++++ Information ++++

(** Some non-empty run of accession characters at the start of [m] can be
    followed by [T] to give the rest of [m]. *)
Fixpoint overlaps (T m : string) : bool :=
  match m with
  | EmptyString => false
  | String y m' => accession_char y && (startswith T m' || overlaps T m')
  end.

Lemma startswith_overlaps (T m : string) :
  ∀ id, accession id = true → id ≠ "" → m ≠ "" →
        startswith (id +:+ T) m = true → overlaps T m = true.
Proof.
  induction m as [|y m IH]; intros id Hid Hne Hm; [congruence |].
  destruct id as [|x r]; [congruence |].
  simpl in Hid. apply andb_true_iff in Hid as [Hx Hr].
  rewrite append_cons. simpl.
  destruct (Ascii.eqb_spec y x) as [->|]; [| discriminate].
  intros Hrest. rewrite Hx. simpl.
  destruct r as [|x' r'].
  - rewrite append_nil in Hrest. now rewrite Hrest.
  - destruct m as [|y' m'].
    + destruct T; reflexivity.
    + rewrite (IH (String x' r') Hr) by (try discriminate; exact Hrest).
      apply orb_true_r.
Qed.

(** An accession in front of [T] adds no occurrence of [m]. *)
Lemma str_in_accession (id T m : string) :
  m ≠ "" → accession id = true → overlaps T m = false →
  str_in m (id +:+ T) = str_in m T.
Proof.
  intros Hm Hid Hov. induction id as [|x r IH]; [reflexivity |].
  assert (Hr : accession r = true) by (simpl in Hid; now apply andb_true_iff in Hid as [_ ?]).
  rewrite append_cons. cbn [str_in]. rewrite (IH Hr).
  rewrite <- append_cons.
  destruct (startswith (String x r +:+ T) m) eqn:Hs; [| reflexivity].
  rewrite (startswith_overlaps T m (String x r) Hid) in Hov; try discriminate; assumption.
Qed.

++++

[Description of the task] From the first line to the last, return the data exactly as written.

[Exercise result]
(** Some non-empty run of accession characters at the start of [m] can be
    followed by [T] to give the rest of [m]. *)
Fixpoint overlaps (T m : string) : bool :=
  match m with
  | EmptyString => false
  | String y m' => accession_char y && (startswith T m' || overlaps T m')
  end.

Lemma startswith_overlaps (T m : string) :
  ∀ id, accession id = true → id ≠ "" → m ≠ "" →
        startswith (id +:+ T) m = true → overlaps T m = true.
Proof.
  induction m as [|y m IH]; intros id Hid Hne Hm; [congruence |].
  destruct id as [|x r]; [congruence |].
  simpl in Hid. apply andb_true_iff in Hid as [Hx Hr].
  rewrite append_cons. simpl.
  destruct (Ascii.eqb_spec y x) as [->|]; [| discriminate].
  intros Hrest. rewrite Hx. simpl.
  destruct r as [|x' r'].
  - rewrite append_nil in Hrest. now rewrite Hrest.
  - destruct m as [|y' m'].
    + destruct T; reflexivity.
    + rewrite (IH (String x' r') Hr) by (try discriminate; exact Hrest).
      apply orb_true_r.
Qed.

(** An accession in front of [T] adds no occurrence of [m]. *)
Lemma str_in_accession (id T m : string) :
  m ≠ "" → accession id = true → overlaps T m = false →
  str_in m (id +:+ T) = str_in m T.
Proof.
  intros Hm Hid Hov. induction id as [|x r IH]; [reflexivity |].
  assert (Hr : accession r = true) by (simpl in Hid; now apply andb_true_iff in Hid as [_ ?]).
  rewrite append_cons. cbn [str_in]. rewrite (IH Hr).
  rewrite <- append_cons.
  destruct (startswith (String x r +:+ T) m) eqn:Hs; [| reflexivity].
  rewrite (startswith_overlaps T m (String x r) Hid) in Hov; try discriminate; assumption.
Qed.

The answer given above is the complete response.